The documents also reveal his executives -- John Karvellas, Paul Marcaccio, Jim Low and Bob Black -- gave almost $150,000 to the Alberta PCs before April's provincial election.
While Katz was essentially snubbed by Redford when the city came looking for a $100-million provincial handout for his dream "iconic" $450-million arena, Redford conceded in the spring that the City of Edmonton could use provincial infrastructure bucks to bridge the design gap.
Talks between the city and the Katz Group, however, are at a standstill.
Meanwhile, the Wildrose Party doubled the PCs in party campaign donations, bringing in $3.1 million compared to $1.6 million.
The Wildrose ended the campaign with a $29,000 surplus, but minus the win forecast by some in the middle of the campaign.
The Alberta PCs, however, posted a $3-million deficit.
Wildrose Leader Danielle Smith said the numbers speak volumes about cultural differences between the two parties.
"We're a party that believes in running balanced budgets, not only on government but also in our own businesses. We look at the party finances as being an indication to the public of how we would run government," she said.
"(The PC) are queuing up to run a massive deficit this year. I think that will just indicate to Albertans who the true fiscally conservative party is," she said.
Three-quarters of the Wildrose money came from individual donors, Smith said, attributing that to a "huge groundswell of grassroots support."
Worth it in light of their new Official Opposition status?
"Absolutely, when you look at what we were able to deliver -- 17 seats, 34% of the vote," she said.
Finance Minister Doug Horner said the election wasn't about campaign donations.

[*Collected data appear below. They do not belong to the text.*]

(** [splayOnTop] of a live slot: the slot moves to the front of the chain and
    the rest keeps its order. *)
Lemma repr_splayOnTop c chain (p : nat) :
  repr c chain → p ∈ chain →
  repr (splayOnTop p c) (p :: filter (λ s, s ≠ p) chain).
Proof.
  intros H Hp.
  pose proof (repr_storage _ _ H) as Hst.
  pose proof (repr_nodup _ _ H) as Hnd.
  pose proof (repr_head_bounded _ _ H) as Hhead.
  pose proof (repr_slot_bounded _ _ p H Hp) as Hpb.
  destruct (decide (head c = p)) as [Heq|Hne].
  { (* already on top *)
    unfold splayOnTop. rewrite decide_True by done.
    rewrite (repr_head _ _ H) in Heq.
    destruct chain as [|h rest]; [by apply elem_of_nil in Hp|].
    simpl in Heq. subst h.
    pose proof (filter_ne_split [] rest p Hnd) as E. simpl in E. by rewrite E. }
  destruct (chain_split_before chain p Hp) as (pre & prev & post & ->).
  { rewrite (repr_head _ _ H) in Hne. intros E. rewrite E in Hne. done. }
  assert (Hprev : PointerArray.read (backward c) p = prev).
  { pose proof (repr_backward _ _ H) as Hb.
    apply adjacent_suffix in Hb. by destruct Hb as [? _]. }
  assert (Hfirst : head c = default 0 ((pre ++ prev :: post) !! 0)).
  { rewrite (repr_head _ _ H). f_equal. apply first_app_cons. }
  assert (Hprevb : prev < capacity c).
  { eapply repr_slot_bounded; [done|]. apply elem_of_app. right. left. }
  assert (Hchain' : filter (λ s, s ≠ p) (pre ++ prev :: p :: post) = pre ++ prev :: post).
  { pose proof (filter_ne_split (pre ++ [prev]) post p) as E.
    rewrite <- !app_assoc in E. simpl in E. by apply E. }
  rewrite Hchain'.
  assert (Hnd' : NoDup (p :: pre ++ prev :: post)).
  { eapply NoDup_Permutation_proper; [|exact Hnd].
    change (pre ++ prev :: p :: post) with (pre ++ [prev] ++ p :: post).
    change (pre ++ prev :: post) with (pre ++ [prev] ++ post).
    rewrite !(assoc_L (++)). by rewrite Permutation_middle. }
  apply NoDup_cons in Hnd' as [Hp' Hnd'].
  assert (Hprev' : (prev ∉ pre) ∧ (prev ∉ post) ∧ (prev ≠ p)).
  { apply NoDup_app in Hnd' as (_ & Hx & Hy). apply NoDup_cons in Hy as [Hy _].
    split_and!; [|done|].
    - intros ?. eapply Hx; [done|left].
    - intros ->. apply Hp'. apply elem_of_app. right. left. }
  destruct Hprev' as (Hprev1 & Hprev2 & Hprev3).
  assert (Htail : tail c = default p (last post)).
  { rewrite (repr_tail _ _ H), last_app_cons, last_cons_cons, last_cons.
    by destruct (last post). }
  assert (Hpost : ∀ n, last post = Some n → n ≠ p).
  { intros n Hn ->. apply last_Some_elem_of in Hn. apply Hp'.
    apply elem_of_app. right. by right. }
  destruct Hst as [Hcap Hff Hbf Hfl Hbl Hfc Hbc].
  pose proof (read_bounded (forward c) (capacity c) p Hcap Hfc) as Hnextb.
  apply (repr_relink c _ (pre ++ prev :: p :: post)); try done;
    try (unfold splayOnTop; rewrite decide_False by done; case_decide; done).
  - change (pre ++ prev :: p :: post) with (pre ++ [prev] ++ p :: post).
    change (pre ++ prev :: post) with (pre ++ [prev] ++ post).
    rewrite !(assoc_L (++)). by rewrite Permutation_middle.
  - unfold splayOnTop; rewrite decide_False by done.
    split; case_decide; simpl; rewrite ?length_insert; try done;
      rewrite !(wrap_fits _ (capacity c)) by (done || lia);
      rewrite ?Hprev; repeat (apply Forall_insert; [|done]); done.
  - (* tail *)
    rewrite last_cons, last_app_cons, last_cons.
    unfold splayOnTop; rewrite decide_False by done.
    destruct (last post) as [n|] eqn:En; simpl in Htail.
    + rewrite decide_False by (rewrite Htail; by apply Hpost). simpl. done.
    + rewrite decide_True by done. simpl. done.
  - (* forward *)
    pose proof (repr_forward _ _ H) as Hf.
    assert (Hfw : ∀ a, PointerArray.cls a = PointerArray.cls (forward c) →
              length (PointerArray.elems a) = capacity c →
              fwd_linked a (pre ++ prev :: post) →
              fwd_linked (PointerArray.write a p (head c)) (p :: pre ++ prev :: post)).
    { intros a Hcls Hlen Ha. apply adjacent_cons_first.
      - intros b Hb. rewrite Hfirst, Hb. simpl.
        apply (read_write_eq a (capacity c)); [by rewrite Hcls| |lia].
        eapply repr_slot_bounded; [done|].
        rewrite first_app_cons with (ys := p :: post) in Hb. by apply first_elem_of in Hb.
      - by apply fwd_linked_write. }
    assert (Hmid : fwd_linked
              (PointerArray.write (forward c) prev (PointerArray.read (forward c) p))
              (pre ++ prev :: post)).
    { apply adjacent_app. split.
      - apply fwd_linked_write_last; [done|]. apply adjacent_app in Hf as [Hf _]. done.
      - apply adjacent_app in Hf as [_ Hf].
        destruct post as [|n post]; [done|].
        apply adjacent_cons2 in Hf as [_ Hf]. apply adjacent_cons2 in Hf as [Hn Hf].
        rewrite Hn. apply adjacent_cons2. split.
        + apply (read_write_eq _ (capacity c)); [done| |lia].
          eapply repr_slot_bounded; [done|]. apply elem_of_app. right. right. right. left.
        + apply fwd_linked_write; [|done]. done. }
    unfold splayOnTop; rewrite decide_False by done.
    case_decide; simpl; rewrite Hprev; apply Hfw; simpl; rewrite ?length_insert; done.
  - (* backward *)
    pose proof (repr_backward _ _ H) as Hb.
    assert (Hbw : ∀ a, PointerArray.cls a = PointerArray.cls (backward c) →
              length (PointerArray.elems a) = capacity c →
              bwd_linked a (pre ++ prev :: post) →
              bwd_linked (PointerArray.write a (head c) p) (p :: pre ++ prev :: post)).
    { intros a Hcls Hlen Ha. apply adjacent_cons_first.
      - intros b Hb'. rewrite Hfirst, Hb'. simpl.
        apply (read_write_eq a (capacity c)); [by rewrite Hcls|done|].
        rewrite Hlen. eapply repr_slot_bounded; [done|].
        rewrite first_app_cons with (ys := p :: post) in Hb'. by apply first_elem_of in Hb'.
      - rewrite Hfirst. by apply bwd_linked_write_head. }
    unfold splayOnTop; rewrite decide_False by done.
    case_decide as Ht; simpl; rewrite ?Hprev; apply Hbw; simpl; rewrite ?length_insert; try done.
    + (* [p] was the tail: nothing comes after it *)
      assert (post = []) as ->.
      { apply last_None. destruct (last post) as [n|] eqn:En; [|done].
        simpl in Htail. destruct (Hpost n); congruence. }
      change (pre ++ [prev; p]) with (pre ++ [prev] ++ [p]) in Hb.
      rewrite (assoc_L (++)) in Hb. by apply adjacent_prefix in Hb.
    + destruct post as [|n post].
      { by destruct Ht. }
      assert (PointerArray.read (forward c) p = n) as ->.
      { pose proof (repr_forward _ _ H) as Hf.
        apply adjacent_suffix in Hf. apply adjacent_cons2 in Hf as [_ Hf].
        apply adjacent_cons2 in Hf as [? _]. done. }
      apply NoDup_app in Hnd' as (_ & Hx & Hy).
      apply NoDup_cons in Hy as [_ Hy]. apply NoDup_cons in Hy as [Hn _].
      apply adjacent_app. split.
      * apply bwd_linked_write.
        -- intros [?| ->%list_elem_of_singleton]%elem_of_app.
           ++ eapply Hx; [done|]. right. left.
           ++ apply Hprev2. left.
        -- apply adjacent_app in Hb as [Hb _]. done.
      * apply adjacent_cons2. split.
        -- apply (read_write_eq _ (capacity c)); [done|done|].
           rewrite Hbl. eapply repr_slot_bounded; [done|].
           apply elem_of_app. right. right. right. left.
        -- apply bwd_linked_write_first; [done|].
           apply adjacent_suffix in Hb. apply adjacent_cons2 in Hb as [_ Hb].
           apply adjacent_cons2 in Hb as [_ Hb]. done.
Qed.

"I say the Albertans voted for this government because of the vision we've made and the plan we've put forward, not how much we spend," he said.
NDP Leader Brian Mason said his party typically goes in the hole at campaign time -- they were $100K under this year, with $517,000 in donations. The Liberals took in just over $122,000. But the PCs spending three times what they took in said something, Mason said.
"They were pretty scared, weren't they? It's obvious that they barely won by skin of their teeth and they threw a huge amount of money at it. Money talks in elections," he said, suggesting a look at campaign finance reform, a move also recommended by Liberal Leader Raj Sherman.